TASK TO CARRY OUT: Please restate word for word the line holding "all: split_and!; [lia|lia|nia|intros" and every following line through the end of the entries.

SUPPLIED RECORDS:

-- Opening Marker --

(* ===== verification/_CoqProject ===== *)
-Q . S2P
Prelude.v
Base.v
Alloc.v
Types.v
Opcodes.v
Bytes.v
Leb128.v
Utf8.v
Decode.v
Subtype.v
RecGroups.v
Layout.v
ModuleEnv.v
Operands.v
Validate.v
ValidInv.v
Locals.v
BrTable.v
ValidRules.v
ParseIo.v
TypeSection.v
TypeMeta.v
ValidSafe.v
ValidCtl.v
ValidOpcode.v
Analyze.v
RefMaps.v
AnalyzeInv.v
Samples.v
AnalyzeOk.v
ValidTyping.v
CodeSection.v
ConstTyping.v
ConstExpr.v
Sections.v
Segments.v
Exports.v
ParseModule.v
ParseOk.v
Lowering.v
Assembly.v
LowerSpec.v
LowerInv.v
LowerChunk.v
LowerFrame.v
LowerCode.v
LowerInstr.v
LowerLoops.v
LowerIslands.v
LowerMaps.v
LowerErr.v
LowerOk.v
Total.v
Heap.v
GcRoots.v
Gc.v
GcGraph.v
GcMarking.v
LinkDomain.v
GcStep.v
RootSpec.v
GcSweep.v
GcOk.v
GcUse.v
GcSamples.v
Interrupt.v
Timer.v
Limits.v
Bulk.v
IntOps.v
Numeric.v
Interp.v
Stack.v
Activation.v
StackOk.v
InterpOk.v
InterpRun.v
Lemma wah_realloc_block count elemsize p raw size w q w' : 0 <= count -> 0 <= elemsize -> 0 <= size ->
  wah_block a live w p raw size -> wah_realloc a count elemsize (Some p) w = (Ok (Some q), w') ->
  exists raw', wah_block a live w' q raw' (count * elemsize) /\
    forall i, 0 <= i < Z.min size (count * elemsize) -> bytes_of w' (q + i) = bytes_of w (p + i).
Proof.
  intros Hc He Hsz Hb. unfold wah_realloc. destruct ((count =? 0) || (elemsize =? 0)) eqn:E0; [done|].
  destruct (SIZE_MAX / elemsize <? count) eqn:E1; [done|].
  destruct (size_bound count elemsize) as [Hs ->]; [lia|lia|done|].
  destruct Hb as (Hal & Hraw & Hb). destruct (wah_alloc_padded a) eqn:Epad.
  - destruct Hb as (Hl & Hpad & Hbyte). rewrite Hbyte. replace (p - (p - raw)) with raw by lia.
    destruct (SIZE_MAX - WAH_BLOCK_ALIGN <? count * elemsize) eqn:E2; [done|]. rewrite padded_size by (lia || done).
    destruct (a_realloc a raw (count * elemsize + WAH_BLOCK_ALIGN) w) as [[r|] w1] eqn:Em; [|done].
    apply (realloc_law a live LAWS _ _ (size + WAH_BLOCK_ALIGN)) in Em as (Hl1 & Hr1 & _ & Hsame);
      [|unfold WAH_BLOCK_ALIGN; lia|done].
    set (w2 := if negb (pad_of r =? p - raw) then memmove (r + pad_of r) (r + (p - raw)) (count * elemsize) w1 else w1).
    assert (Hl2 : live w2 r (count * elemsize + WAH_BLOCK_ALIGN)).
    { unfold w2. case_match; [by apply (live_memmove a live LAWS)|done]. }
    assert (Hw2 : forall i, 0 <= i < count * elemsize -> bytes_of w2 (r + pad_of r + i) = bytes_of w1 (r + (p - raw) + i)).
    { intros i Hi. unfold w2. destruct (Z.eqb_spec (pad_of r) (p - raw)) as [->|]; [done|].
      unfold memmove. cbn [negb bytes_of].
      rewrite (proj2 (Z.leb_le (r + pad_of r) _)), (proj2 (Z.ltb_lt _ (r + pad_of r + count * elemsize))) by lia.
      cbn [andb]. f_equal. lia. }
    destruct (wah_alloc_pad r w2) as [q' w3] eqn:Eq. intros [= <- <-].
    apply (wah_block_pad w2 r (count * elemsize)) in Eq as (Hblk & -> & Hout); [|done..]. exists r. split; [done|]. intros i Hi.
    rewrite Hout by lia. rewrite Hw2 by lia.
    replace (r + (p - raw) + i) with (r + (p - raw + i)) by lia. rewrite Hsame by (unfold WAH_BLOCK_ALIGN in *; lia).
    f_equal. lia.
  - destruct Hb as (Hl & ->).
    destruct (a_realloc a raw (count * elemsize) w) as [[r|] w1] eqn:Em; [|done].
    apply (realloc_law a live LAWS _ _ size) in Em as (Hl1 & Hr1 & Ha & Hsame); [|nia|done].
    intros [= <- <-]. exists r. split; [|intros i Hi; apply Hsame; lia].
    unfold wah_block. rewrite Epad. split_and!; try done. by apply unpadded_align.
Qed.

Lemma wah_free_block p raw size w : wah_block a live w p raw size -> wah_free a (Some p) w = a_free a raw w.
Proof.
  intros (_ & _ & Hb). unfold wah_free. destruct (wah_alloc_padded a).
  - destruct Hb as (_ & _ & ->). f_equal. lia.
  - by destruct Hb as [_ ->].
Qed.
End AllocLaws.

(** C24. What callers get from the allocator layer, for any allocator that keeps the
    contract: [wah_malloc] either fails or gives an aligned block of the requested
    size inside a block of the allocator (and nothing for an empty request), also
    when the allocator's own alignment is smaller; [wah_realloc] moreover keeps the
    contents although the padding may change; and [wah_free] hands exactly the
    allocator's block back. *)
Theorem wah_alloc_contract {H : Type} (a : wah_alloc_t H) live (LAWS : alloc_laws a live)
    count elemsize w (Hc : 0 <= count < 2 ^ 64) (He : 0 <= elemsize < 2 ^ 64) :
  (forall w', wah_malloc a count elemsize w = (Ok None, w') -> count * elemsize = 0) /\
  (forall p w', wah_malloc a count elemsize w = (Ok (Some p), w') ->
     0 < count * elemsize <= SIZE_MAX /\
     exists raw, wah_block a live w' p raw (count * elemsize) /\ wah_free a (Some p) w' = a_free a raw w') /\
  (forall p raw size q w', 0 <= size -> wah_block a live w p raw size ->
     wah_realloc a count elemsize (Some p) w = (Ok (Some q), w') ->
     exists raw', wah_block a live w' q raw' (count * elemsize) /\
       wah_free a (Some q) w' = a_free a raw' w' /\
       forall i, 0 <= i < Z.min size (count * elemsize) -> bytes_of w' (q + i) = bytes_of w (p + i)).
Proof.
  split_and!.
  - intros w'. unfold wah_malloc. destruct ((count =? 0) || (elemsize =? 0)) eqn:E; [intros; lia|].
    repeat case_match; simplify_eq; done.
  - intros p w' Hm. split.
    + unfold wah_malloc in Hm. destruct ((count =? 0) || (elemsize =? 0)) eqn:E; [done|].
      destruct (SIZE_MAX / elemsize <? count) eqn:E1; [done|].
      destruct (size_bound count elemsize) as [Hs _]; [lia|lia|done|nia].
    + apply (wah_malloc_block a live LAWS) in Hm as (raw & Hb); [|lia|lia]. exists raw. split; [done|].
      by eapply wah_free_block.
  - intros p raw size q w' Hs Hb Hr.
    apply (wah_realloc_block a live LAWS _ _ _ raw size) in Hr as (raw' & Hb' & Hsame); [|lia..|done].
    exists raw'. split_and!; [done| |done]. by eapply wah_free_block.
Qed.

(** *** Growing arrays *)

Lemma grow_loop_spec fuel new_cap needed : 0 < new_cap <= UINT32_MAX -> needed <= UINT32_MAX ->
  UINT32_MAX < new_cap * 2 ^ Z.of_nat fuel -> (0 < fuel)%nat ->
  match grow_loop fuel new_cap needed with
  | Ok c => needed <= c <= UINT32_MAX /\ (exists k, 0 <= k /\ c = new_cap * 2 ^ k) /\
            (c = new_cap \/ c < 2 * needed)
  | Err e => e = WAH_ERROR_TOO_LARGE /\ UINT32_MAX < 2 * needed
  | Fault => False
  end.
Proof.
  revert new_cap. induction fuel as [|fuel IH]; intros c Hc Hn Hf H0; [lia|]. cbn [grow_loop].
  destruct (Z.ltb_spec c needed).
  - change (UINT32_MAX / 2) with 2147483647. destruct (Z.ltb_spec 2147483647 c); [unfold UINT32_MAX in *; split; [done|lia]|].
    rewrite u32_small by (unfold UINT32_MAX in *; lia).
    destruct fuel as [|fuel']; [unfold UINT32_MAX in *; simpl in Hf; lia|].
    assert (UINT32_MAX < c * 2 * 2 ^ Z.of_nat (S fuel')).
    { rewrite Nat2Z.inj_succ, Z.pow_succ_r in Hf by lia. lia. }
    specialize (IH (c * 2) ltac:(unfold UINT32_MAX in *; lia) Hn ltac:(lia) ltac:(lia)).
    destruct (grow_loop (S fuel') (c * 2) needed) as [c'|e|]; [|done|done].
    destruct IH as (Hr & (k & Hk & ->) & Hor). split_and!; [lia|lia| |].
    + exists (k + 1). split; [lia|]. rewrite Z.pow_add_r by lia. lia.
    + right. destruct Hor; lia.
  - split_and!; [lia|lia| |by left]. exists 0. lia.
Qed.

Lemma alloc_answer_cases a : (exists a', alloc_answer a = (Ok tt, a')) \/
  (exists a', alloc_answer a = (Err WAH_ERROR_OUT_OF_MEMORY, a')).
Proof. destruct a as [|[] a]; [left|left|right]; by eexists. Qed.

Lemma wah_malloc_c_cases n k a : (exists a', wah_malloc_c n k a = (Ok tt, a')) \/
  (exists a', wah_malloc_c n k a = (Err WAH_ERROR_OUT_OF_MEMORY, a')).
Proof.
  unfold wah_malloc_c. repeat case_match; [left; by eexists|right; by eexists|apply alloc_answer_cases].
Qed.

Lemma cap_ok_range c : cap_ok c -> 0 <= c <= 2 ^ 31.
Proof.
  intros [->|(k & Hk & ->)]; [lia|]. split; [apply Z.pow_nonneg; lia|]. apply Z.pow_le_mono_r; lia.
Qed.

Lemma wah_grow_array_cap needed elemsize cap s : cap_ok cap -> 0 <= needed ->
  match wah_grow_array needed elemsize cap s with
  | (Ok c, _) => needed <= c /\ cap <= c /\ cap_ok c
  | (Err _, _) => True
  | (Fault, _) => False
  end.
Proof.
  intros Hc Hn. pose proof (cap_ok_range cap Hc) as Hr. unfold wah_grow_array.
  destruct (Z.leb_spec needed cap); [by split_and!|]. unfold stm_bind at 1, stm_ensure.
  destruct (Z.leb_spec needed UINT32_MAX); [|done]. unfold stm_ret at 1.
  set (c0 := if cap =? 0 then 8 else cap).
  assert (Hc0 : exists k, 3 <= k <= 31 /\ c0 = 2 ^ k /\ cap <= c0).
  { unfold c0. destruct Hc as [->|(k & Hk & ->)]; [exists 3; simpl; lia|]. exists k.
    assert (0 < 2 ^ k) by (apply Z.pow_pos_nonneg; lia). rewrite (proj2 (Z.eqb_neq _ _)) by lia. done. }
  destruct Hc0 as (k & Hk & Ec & Hle).
  assert (Hc1 : 8 <= c0 <= 2 ^ 31).
  { rewrite Ec. split; [change 8 with (2 ^ 3); apply Z.pow_le_mono_r; lia|apply Z.pow_le_mono_r; lia]. }
  pose proof (grow_loop_spec 34 c0 needed ltac:(unfold UINT32_MAX; lia) ltac:(lia)) as HL.
  change (2 ^ Z.of_nat 34) with 17179869184 in HL. specialize (HL ltac:(unfold UINT32_MAX; lia) ltac:(lia)).
  destruct (grow_loop 34 c0 needed) as [c|e|]; [|done|done]. destruct HL as (Hcr & (j & Hj & Ecj) & _).
  assert (Hcok : cap_ok c).
  { right. exists (k + j). rewrite Ecj, Ec in *. rewrite <- Z.pow_add_r in * by lia. split; [|done].
    assert (2 ^ (k + j) < 2 ^ 32) as Hp by (unfold UINT32_MAX in *; lia). apply Z.pow_lt_mono_r_iff in Hp; lia. }
  assert (Hcc : cap <= c).
  { rewrite Ecj. assert (1 <= 2 ^ j) by (change 1 with (2 ^ 0); apply Z.pow_le_mono_r; lia). nia. }
  unfold stm_bind. destruct (wah_malloc_c_cases c elemsize s) as [[s' ->]|[s' ->]]; [|done].
  split; [lia|]. by split.
Qed.

(** Growing an array by doubling: the call never runs forever, keeps a capacity
    that is enough, and otherwise gives one that is enough, is the old one times a
    power of two (8 when empty) and less than twice what is needed (or 8), so that
    [n] appends reallocate at most about [log2 n] times; it fails with
    WAH_ERROR_TOO_LARGE only if doubling would not fit 32 bits, and otherwise only
    if the allocator does. *)
Theorem wah_grow_array_amortised needed elemsize cap s
    (Hc : 0 <= cap <= UINT32_MAX) (Hn : 0 <= needed) :
  match wah_grow_array needed elemsize cap s with
  | (Ok c, _) =>
      needed <= c <= UINT32_MAX /\ cap <= c /\
      (c <> cap -> cap < needed /\ exists k, 0 <= k /\ c = (if cap =? 0 then 8 else cap) * 2 ^ k) /\
      (c = cap \/ c = 8 \/ c < 2 * needed)
  | (Err e, _) =>
      cap < needed /\ (e = WAH_ERROR_OUT_OF_MEMORY \/ e = WAH_ERROR_TOO_LARGE /\ UINT32_MAX < 2 * needed)
  | (Fault, _) => False
  end.
Proof.
  unfold wah_grow_array. destruct (Z.leb_spec needed cap); [by split_and!; auto; lia|].
  unfold stm_bind at 1, stm_ensure. destruct (Z.leb_spec needed UINT32_MAX); [|split; [lia|right; split; [done|lia]]].
  pose proof (grow_loop_spec 34 (if cap =? 0 then 8 else cap) needed) as HL. unfold stm_ret at 1.
  set (c0 := if cap =? 0 then 8 else cap) in *.
  assert (0 < c0 <= UINT32_MAX /\ (c0 = 8 \/ c0 = cap) /\ cap <= c0) as (Hc0 & Hc8 & Hle).
  { unfold c0, UINT32_MAX in *. destruct (Z.eqb_spec cap 0); lia. }
  specialize (HL Hc0 ltac:(lia)). change (2 ^ Z.of_nat 34) with 17179869184 in HL.
  specialize (HL ltac:(unfold UINT32_MAX; lia) ltac:(lia)).
  destruct (grow_loop 34 c0 needed) as [c|e|]; [|destruct HL as [-> ?]; split; [lia|by right]|done].
  destruct HL as (Hr & (k & Hk & Hck) & Hor).
  unfold stm_bind, wah_malloc_c, stm_ret, stm_err.
  repeat (case_match; simplify_eq); try (split; [lia|by left]).
  all: try (unfold alloc_answer in *; repeat case_match; simplify_eq; try (split; [lia|by left])).
  all: split_and!; [lia|lia|nia|intros _; split; [lia|by exists k]|lia].
Qed.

-- Closing Marker --

ANSWER:
  all: split_and!; [lia|lia|nia|intros _; split; [lia|by exists k]|lia].
Qed.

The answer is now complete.